Poor communication and care coordination are barriers that impede medication management across settings of care. Clinical pharmacy services that provide primary care, medication review with patients upon discharge, and follow up in the ambulatory setting and appropriately document these critical services in the patient’s medical record can significantly reduce harm, eliminate waste, and improve patient outcomes. Innovative pharmacist-coordinated disease state management programs as a health care or medical home have been shown to result in significantly improved patient outcomes while demonstrating cost savings and improved patient satisfaction.

Examples of Transformational Change

Diabetes Care Collaborative Practice

In another study, pharmacists at two primary care clinics provided diabetes education, initiated or adjusted insulin therapy, and ordered pertinent laboratory tests to monitor patients’ response to therapy. Pharmacists also scheduled patient appointments with physicians, dietitians, social workers and psychologist, when appropriate. Patient—pharmacist interactions occurred face-to-face and by telephone. HbA1c concentrations were decreased from 11.1% to 8.9% (p=0.00004). After subtracting the cost of the pharmacists’ services and medical center charges for the appointment, the study saved the medical center a total of $103,950. See Coast-Senior EA., Kelley CL, Kelley CL, et al. Management of patients with type 2 diabetes by pharmacists in primary care clinics. Ann Pharmacother 1998;32:636-41.

Pharmacist-Run Hypertension Clinic

Another study randomized patients with uncontrolled hypertension to usual care managed by a physician or to physician—pharmacist management in a pharmacist-run hypertension clinic for a period of one year.
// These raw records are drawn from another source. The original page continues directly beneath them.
(** [itertools.takewhile] and [itertools.dropwhile], made into lists. *)
Fixpoint takewhile {A} (p : A → bool) (l : list A) : list A :=
  match l with
  | [] => []
  | x :: l' => if p x then x :: takewhile p l' else []
  end.

Fixpoint dropwhile {A} (p : A → bool) (l : list A) : list A :=
  match l with
  | [] => []
  | x :: l' => if p x then dropwhile p l' else l
  end.

(** The exceptions the script can raise. *)
Inductive exn :=
  | IndexError
  | KeyError (key : string)
  | FileNotFoundError (name : string).

Inductive result (A : Type) :=
  | Ok (a : A)
  | Raise (e : exn).
Arguments Ok {A} a.
Arguments Raise {A} e.

#[export] Instance result_ret : MRet result := λ A a, Ok a.
#[export] Instance result_bind : MBind result := λ A B k m,
  match m with
  | Ok a => k a
  | Raise e => Raise e
  end.

End Py.

Import Py.

(** ** The content filter *)

Definition comment : str := lit "//".
Definition include_csbench_h : str :=
  lit "#include " ++ [DQUOTE] ++ lit "csbench.h" ++ [DQUOTE].
Definition ifndef_CSBENCH_H : str := lit "#ifndef CSBENCH_H".
Definition define_CSBENCH_H : str := lit "#define CSBENCH_H".
Definition endif_CSBENCH_H : str := lit "#endif // CSBENCH_H".

(** [while lines[0].isspace(): lines = lines[1:]] *)
Fixpoint strip_leading (lines : list str) : result (list str) :=
  match lines with
  | [] => Raise IndexError
  | l :: lines' => if isspace l then strip_leading lines' else Ok lines
  end.

(** [while lines[-1].isspace(): lines = lines[:-1]] *)
Equations? strip_trailing (lines : list str) : result (list str)
  by wf (length lines) lt :=
  strip_trailing lines with Logic.inspect (last lines) := {
    | exist _ None _ => Raise IndexError
    | exist _ (Some l) Hl with isspace l := {
        | true => strip_trailing (removelast lines)
        | false => Ok lines } }.
Proof.
  destruct lines as [|x lines]; [done|].
  rewrite (app_removelast_last (l:=x :: lines) x) at 2 by done.
  rewrite length_app. simpl. lia.
Qed.

Definition make_core_contents (lines : list str) : result (list str) :=
  let lines := dropwhile (λ it, startswith it comment) lines in
  let lines := List.filter (λ it, negb (contains include_csbench_h it)) lines in
  let lines := List.filter (λ it, negb (contains ifndef_CSBENCH_H it)) lines in
  let lines := List.filter (λ it, negb (contains define_CSBENCH_H it)) lines in
  let lines := List.filter (λ it, negb (contains endif_CSBENCH_H it)) lines in
  lines ← strip_leading lines;
  lines ← strip_trailing lines;
  Ok lines.

(** ** Loading the files *)

(** The file system: the text of every file that exists, by name. The
    text is what a read in text mode with [encoding="utf8"] decodes. *)
Abbreviation filesystem := (gmap string str).

(** [open(name, encoding="utf8")] for reading. *)
Definition open_read (fs : filesystem) (name : string) : result str :=
  match fs !! name with
  | Some text => Ok text
  | None => Raise (FileNotFoundError name)
  end.

Definition CR : N := 13.

(** [f.readlines()] of a file opened in text mode with universal
    newlines: a line ends after a line feed, a carriage return or the
    two in a row, each read as one line feed; the last line may have no
    terminator. *)
Fixpoint readlines (text : str) : list str :=
  match text with
  | [] => []
  | c :: text' =>
      if (c =? LF)%N then [LF] :: readlines text'
      else if (c =? CR)%N then
        match text' with
        | c' :: text'' =>
            if (c' =? LF)%N then [LF] :: readlines text''
            else [LF] :: readlines text'
        | [] => [[LF]]
        end
      else
        match readlines text' with
        | [] => [[c]]
        | l :: ls => (c :: l) :: ls
        end
  end.

Definition file_names : list string :=
  ["csbench.h"; "csbench.c"; "csbench_plot.c"; "csbench_perf.c";
   "csbench_utils.c"; "csbench_run.c"; "csbench_report.c";
   "csbench_analyze.c"]%string.

(** The loop that fills the dictionary [files], one name at a time. *)
Fixpoint load (fs : filesystem) (names : list string)
    (files : gmap string (list str)) : result (gmap string (list str)) :=
  match names with
  | [] => Ok files
  | name :: names' =>
      text ← open_read fs name;
      load fs names' (<[name := readlines text]> files)
  end.

(** [files[key]] *)
Definition getitem (files : gmap string (list str)) (key : string)
    : result (list str) :=
  match files !! key with
  | Some lines => Ok lines
  | None => Raise (KeyError key)
  end.

(** ** Preamble and assembly *)

Definition preample (files : gmap string (list str)) : result (list str) :=
  lines ← getitem files "csbench.h";
  Ok (takewhile (λ it, startswith it comment) lines).

(** [make_core_contents(files[name])] *)
Definition core (files : gmap string (list str)) (name : string)
    : result (list str) :=
  lines ← getitem files name;
  make_core_contents lines.

(** The sum is evaluated from the left: every operand is computed, then
    appended to what has been built so far. *)
Definition amalgamated_source (files : gmap string (list str))
    : result (list str) :=
  acc ← preample files;
  c ← core files "csbench.h"; let acc := acc ++ c in
  let acc := acc ++ [[LF]] in
  c ← core files "csbench_run.c"; let acc := acc ++ c in
  let acc := acc ++ [[LF]] in
  c ← core files "csbench_analyze.c"; let acc := acc ++ c in
  let acc := acc ++ [[LF]] in
  c ← core files "csbench_report.c"; let acc := acc ++ c in
  let acc := acc ++ [[LF]] in
  c ← core files "csbench_utils.c"; let acc := acc ++ c in
  let acc := acc ++ [[LF]] in
  c ← core files "csbench_plot.c"; let acc := acc ++ c in
  let acc := acc ++ [[LF]] in
  c ← core files "csbench_perf.c"; let acc := acc ++ c in
  let acc := acc ++ [[LF]] in
  c ← core files "csbench.c"; let acc := acc ++ c in
  Ok acc.

(** ** The whole script *)

Definition destination : string := "csbench_amalgamated.c".

(** Everything up to the text that is to be written. *)
Definition amalgamate (fs : filesystem) : result str :=
  files ← load fs file_names ∅;
  lines ← amalgamated_source files;
  Ok (join lines).

(** The script: the outcome and the file system it leaves. The
    destination is opened for writing only once the text is there. *)
Definition main (fs : filesystem) : result () * filesystem :=
  match amalgamate fs with
  | Ok text => (Ok (), <[destination := text]> fs)
  | Raise e => (Raise e, fs)
  end.

(** ** The sorting functions of the timing scripts

    The scripts sort a list of integers drawn at random and print the
    time it took; only the sorting functions are embedded. *)


(** [arr[i]] and [arr[i] = x] on a list, for an index that is not
    negative. *)
Definition list_getitem (arr : list Z) (i : nat) : result Z :=
  match arr !! i with
  | Some x => Ok x
  | None => Raise IndexError
  end.

Definition list_setitem (arr : list Z) (i : nat) (x : Z) : result (list Z) :=
  if decide (i < length arr) then Ok (<[i := x]> arr) else Raise IndexError.

(** [range(n)], where a negative [n] gives no index. *)
Definition range (n : nat) : list nat := seq 0 n.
Pharmacists provided patient education, made treatment recommendations, and provided follow-up utilizing an evidence-based treatment algorithm. While significant reductions in blood pressure were seen in both groups, the intervention group with pharmacist involvement resulted in a significantly greater reduction in blood pressure (p<0.01) and significantly more of these patients reached their blood pressure goal (p<0.02). In addition, average visit costs per patient were significantly lower for the intervention group ($160 vs $195, p=0.04). See Borenstein JE. Physician-pharmacist comanagement of hypertension: a randomized, comparative trial. Pharmacotherapy. 2003;23(2):209-16.